The size of black holes varies. At the heart of most local, massive galaxies are thought to be a supermassive black hole (hundreds of thousands to billions of times the mass of our Sun). Other black holes, much smaller in size, are collapsed stars. Though no light can escape from a black hole, we can detect when a matter is drawn into one. A supermassive Black Hole (SMBH) is thought to exist in the center of all large galaxies, including the Milky Way. When those SMBHs are actively accreting matter, they can emit a wide range of radiation, from radio waves to gamma rays.
The Universe is teeming with energetic particles like X rays, gamma rays, and neutrinos. However, the origins of the majority of high-energy cosmic particles remain unknown. An international research team has now proposed a scenario that explains these phenomena: low-activity black holes act as major factories of high-energy cosmic particles. Their findings were published in the journal Nature Communications.
Gamma rays are extremely energetic photons that are many orders of magnitude more powerful than visible light. Cosmic gamma rays with energies ranging from mega electron to giga electron volts have been detected by space satellites.
The Universe is filled with energetic particles, such as X rays, gamma rays, and neutrinos. However, most of the high-energy cosmic particles’ origins remain unexplained.
Neutrinos are subatomic particles with near-zero mass. They rarely come into contact with ordinary matter. High-energy cosmic neutrinos have also been measured by researchers at the IceCube Neutrino Observatory.
Both gamma rays and neutrinos should be produced by powerful cosmic-ray accelerators or the Universe’s surrounding environments. Their origins, however, remain unknown. Active supermassive black holes (also known as active galactic nuclei), particularly those with powerful jets, are widely thought to be the most promising emitters of high-energy gamma rays and neutrinos. Recent studies, however, have revealed that they do not explain the observed gamma rays and neutrinos, implying that other source classes are required.
The new model demonstrates that non-active, “mellow” black holes, which act as gamma-ray and neutrino factories, are just as important as active black holes.
When a black hole is at the center of a galaxy, it can spew massive amounts of energy outward, often in the form of powerful jets or particle streams. X-rays and gamma rays are two types of energy emitted. Scientists have recently discovered that the birth of a black hole is frequently signaled by a massive burst of gamma rays.
At their cores, all galaxies are expected to have supermassive black holes. A massive amount of gravitational energy is released when matter falls into a black hole. The gas is heated in this process, resulting in high-temperature plasma. Because of inefficient cooling, the temperature of low-accreting black holes can reach tens of billions of degrees Celsius, and the plasma can generate gamma-rays in the mega-electron volt range.

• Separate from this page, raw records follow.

Lemma removes_keep q (outs : list string) s :
  (forall f, f ∈ outs -> q <> Join [Dir (output_of config); f]) ->
  keeps q s (foldl (fun s f => remove (Join [Dir (output_of config); f]) s) s outs).
Proof.
  revert s. induction outs as [|f outs IH]; intros s H; [done|]. simpl. etrans.
  - apply remove_keeps, H. by left.
  - apply IH. intros f' Hf'. apply H. by right.
Qed.

Lemma finish_tree_ok e outs finalOutput content s :
  renameFault = None -> dirs s ⊆ D -> no_slash finalOutput ->
  (forall f, f ∈ outs -> output_of config <> Join [Dir (output_of config); f]) ->
  files s !! Join [Dir (output_of config); finalOutput] = Some content ->
  exists r s', finish_tree renameFault sortSlice e config (Dir (output_of config)) outs finalOutput s = (MOk r, s') /\
    files s' !! output_of config = Some content /\
    FileSize r = Z.of_nat (String.length content) /\
    MergedChunks r = Z.of_nat (length (active (Chunks config))).
Proof.
  intros Hrf Hs Hfo Houts Hfile.
  assert (Hnd0 : output_of config ∉ D) by (apply writes_not_dir, elem_of_app; left; set_solver).
  unfold finish_tree. pose proof Hclean as (l & f & Hl & Hf & Ho).
  rewrite (eqb_neq_s finalOutput).
  2:{ rewrite Ho. apply no_slash_not_abs; [by apply Forall_snoc|done]. }
  unfold os_Rename. rewrite Hrf, Hfile, decide_False by set_solver.
  unfold computeChecksumDirect. cbn [with_files files]. rewrite lookup_insert_eq. cbn [mbind option_bind from_option default].
  unfold id. cbv beta iota zeta.
  match goal with |- context [foldl ?g ?x outs] => set (s1 := x) end.
  eexists _, _. split; [reflexivity|]. split; [|done].
  destruct (removes_keep (output_of config) outs s1 Houts) as (F & Dd & _).
  match goal with |- files (clean_subdirs ?d ?x) !! _ = _ => destruct (clean_subdirs_keeps (output_of config) d x) as (F' & _) end.
  { subst s1. simpl in Dd. set_solver. }
  rewrite F', F. subst s1. simpl. apply lookup_insert_eq.
Qed.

As individual objects, such mellow black holes are dim, but they are numerous in the Universe. The researchers discovered that the gamma rays produced by low-accreting supermassive black holes may contribute significantly to the observed gamma-rays in the mega-electron volt range.

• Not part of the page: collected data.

(** [ResumeMergeFromRecovery] leaves out the chunks that the recovery state
    lists as merged, and then the merge skips, at the beginning of what is left,
    as many positions as its checkpoint counts: the pending chunks at these
    positions are in the output only if the partial file has them, the merge
    succeeds all the same, and the recovery state is removed. *)
Theorem resume_skips_pending_chunks (homeDir : string) (e : env)
    (sortSlice : list ChunkInfo -> list ChunkInfo) (config : MergeConfig) (s : fs) (d : recovery_dir)
    (r : MergeRecoveryState) (resume : Z) :
  SliceSort (fun x y => Index x <? Index y) sortSlice ->
  timed e -> (forall cs, enough_space e cs) -> DatasetID config <> "" -> AgentID config <> "" ->
  Compressed config = false ->
  LoadMergeRecoveryState homeDir (fun _ => None) (DatasetID config) d = Ok (Some r) ->
  pending_chunks r (Chunks config) <> [] ->
  well_placed (with_chunks (pending_chunks r (Chunks config)) config) s ->
  resume_of (checkpoints s !! checkpoint_of config) = Some resume ->
  let pending := sorted_active e sortSlice (with_chunks (pending_chunks r (Chunks config)) config) s in
  exists res s' d', ResumeMergeFromRecovery homeDir (fun _ => None) e sortSlice (fun _ => None) config s d
      = (MOk res, s', d') /\
    files s' !! output_of config =
      Some (default "" (files s !! partial_of config) +:+
            concat_str (map (chunk_data config s) (drop (Z.to_nat resume) pending))) /\
    LoadMergeRecoveryState homeDir (fun _ => None) (DatasetID config) d' = Ok None.
Proof.
  intros Hsort He Hspace Hds Hag Hplain Hload Hpend Hwp Hres pending.
  destruct (StreamMerge_runs e sortSlice Hsort (with_chunks (pending_chunks r (Chunks config)) config) s resume
    He Hds Hag Hwp (Hspace _) Hres) as (res & s' & E & (Hout & _) & _). unfold content_from in Hout.
  rewrite (map_ext _ _ (fun c => chunk_out_plain e _ s c Hplain)) in Hout.
  exists res, s', (ClearMergeRecoveryState homeDir (fun _ => None) (DatasetID config) d).1.
  split; [|split; [exact Hout|]].
  - unfold ResumeMergeFromRecovery. rewrite Hload.
    destruct (pending_chunks r (Chunks config)) as [|c cs] eqn:Ep; [done|]. cbv zeta. by rewrite E.
  - unfold LoadMergeRecoveryState, ClearMergeRecoveryState in *.
    destruct (default ∅ d !! statePath homeDir (DatasetID config)) eqn:El; [|done].
    destruct d as [m|]; simpl in *; [by rewrite lookup_delete_eq|done].
Qed.

(** The first of three chunks was merged: its bytes are in the partial file, the
    checkpoint is after it, and the recovery state lists it. *)
Definition recovery_fs : fs :=
  mkFS {["/in/c1" := "BB"; "/in/c2" := "CC"; "/out/ds_merged.csv.partial" := "AA"]} {["/in"]}
    {["/out/ds_merged.csv.checkpoint.json" :=
        CheckpointData (mkCheckpoint "ds" "/out/ds_merged.csv" 0 2 ["/in/c0"])]} ∅.

Definition recovery_config : MergeConfig :=
  demo_config false [demo_chunk 0 "/in/c0"; demo_chunk 1 "/in/c1"; demo_chunk 2 "/in/c2"].

Definition recovery_store : recovery_dir :=
  Some {[statePath "/home/agent" "ds" := RecoveryData demo_recovery]}.

Lemma resume_skips_pending_chunks_witness :
  exists res s' d', ResumeMergeFromRecovery "/home/agent" (fun _ => None) roomy_env (sort_by Index)
      (fun _ => None) recovery_config recovery_fs recovery_store = (MOk res, s', d') /\
    files s' !! "/out/ds_merged.csv" = Some "AACC" /\
    LoadMergeRecoveryState "/home/agent" (fun _ => None) "ds" d' = Ok None.
Proof.
  destruct (resume_skips_pending_chunks "/home/agent" roomy_env (sort_by Index) recovery_config recovery_fs
    recovery_store demo_recovery 1 _ roomy_timed (fun _ => I) ltac:(discriminate) ltac:(discriminate)
    eq_refl ltac:(vm_compute; reflexivity) ltac:(vm_compute; discriminate) ltac:(solve_placed)
    ltac:(vm_compute; reflexivity)) as (res & s' & d' & E & F & L).
  exists res, s', d'. split; [exact E|]. split; [exact F|exact L].
Defined.

(** After a merge that succeeded, [EmitMergeCompletedEvent] registers an
    artifact under the path of the output: what [LoadArtifactMetadata] reads there
    names the data set, the agent and the output, with the size and the checksum
    of the result. *)
Theorem merge_artifact_round_trip (e : env) (sortSlice : list ChunkInfo -> list ChunkInfo)
    (config : MergeConfig) (s s' : fs) (r : MergeResult) (now : Z) (agentID : string)
    (m : gmap string artifact_file) :
  clean_output config -> StreamMerge e sortSlice config s = (MOk r, s') ->
  exists m' a, EmitMergeCompletedEvent None None now (AffinityDeviceID config) r agentID m = (m', None) /\
    LoadArtifactMetadata None (output_of config) m' = Ok a /\
    a_DatasetID a = DatasetID config /\ a_AgentID a = agentID /\ LocalPath a = output_of config /\
    a_FileSize a = FileSize r /\ a_Checksum a = res_Checksum r /\ CreatedAt a = Some now /\
    (forall p, p <> output_of config -> LoadArtifactMetadata None p m' = LoadArtifactMetadata None p m).
Proof.
  intros (l & f & Hl & Hf & Hout) H.
  pose proof (StreamMerge_device _ _ _ _ _ _ H) as Hdev.
  destruct (StreamMerge_dataset _ _ _ _ _ _ H) as [Hds Hne].
  assert (Hpath : Join [Dir (output_of config); Base (output_of config)] = output_of config).
  { rewrite Hout, Dir_abs, Base_abs by done. by apply Join_abs. }
  assert (Hart : LocalPath (merge_artifact now (AffinityDeviceID config) r agentID) = output_of config).
  { unfold merge_artifact. rewrite Hdev. exact Hpath. }
  unfold EmitMergeCompletedEvent, RegisterArtifact. rewrite Hart.
  change (a_DatasetID (merge_artifact _ _ _ _)) with (res_DatasetID r).
  change (a_ID (merge_artifact _ _ _ _)) with ("artifact_" +:+ res_DatasetID r).
  rewrite Hds, (eqb_neq_s _ _ Hne), (eqb_neq_s (output_of config) "") by (by rewrite Hout).
  eexists _, _. split; [reflexivity|]. cbn [fst LocalPath]. unfold LoadArtifactMetadata.
  rewrite lookup_insert_eq. split; [reflexivity|]. repeat (split; [done|]).
  intros p Hp. rewrite lookup_insert_ne; [done|]. intros E. by apply append_inj_r in E.
Qed.

Lemma merge_artifact_round_trip_witness :
  exists r s' m' a,
    StreamMerge calm_env (sort_by Index) (demo_config false demo_chunks) (demo_fs ∅ ∅) = (MOk r, s') /\
    EmitMergeCompletedEvent None None 9 "dev" r "agent" ∅ = (m', None) /\
    LoadArtifactMetadata None "/out/ds_merged.csv" m' = Ok a /\ a_FileSize a = FileSize r.
Proof.
  destruct (StreamMerge calm_env (sort_by Index) (demo_config false demo_chunks) (demo_fs ∅ ∅))
    as [[r|x|] s'] eqn:E; [|vm_compute in E; discriminate E..].
  destruct (merge_artifact_round_trip calm_env (sort_by Index) (demo_config false demo_chunks) (demo_fs ∅ ∅)
    s' r 9 "agent" ∅) as (m' & a & H1 & H2 & _ & _ & _ & H3 & _).
  - exists ["out"], "ds_merged.csv". repeat constructor; done.
  - exact E.
  - exists r, s', m', a. split; [reflexivity|]. split; [exact H1|]. split; [exact H2|exact H3].
Defined.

Protons in plasma can be accelerated to energies 10,000 times greater than those attained by the Large Hadron Collider, the world’s largest man-made particle accelerator. Through interactions with matter and radiation, the accelerated protons produce high-energy neutrinos, which can account for the higher-energy component of the cosmic neutrino data. Previous research has shown that this picture can be applied to active black holes. A large fraction of the observed IceCube neutrinos in a wide energy range can be explained by supermassive black holes, which include both active and inactive galactic nuclei.
Future multi-messenger observational programs will be critical in determining the source of cosmic high-energy particles. The proposed scenario predicts gamma-ray counterparts to neutrino sources in the mega-electron volt range. Most existing gamma-ray detectors are not tuned to detect them; however, future gamma-ray experiments, in collaboration with next-generation neutrino experiments, will be able to detect multi-messenger signals.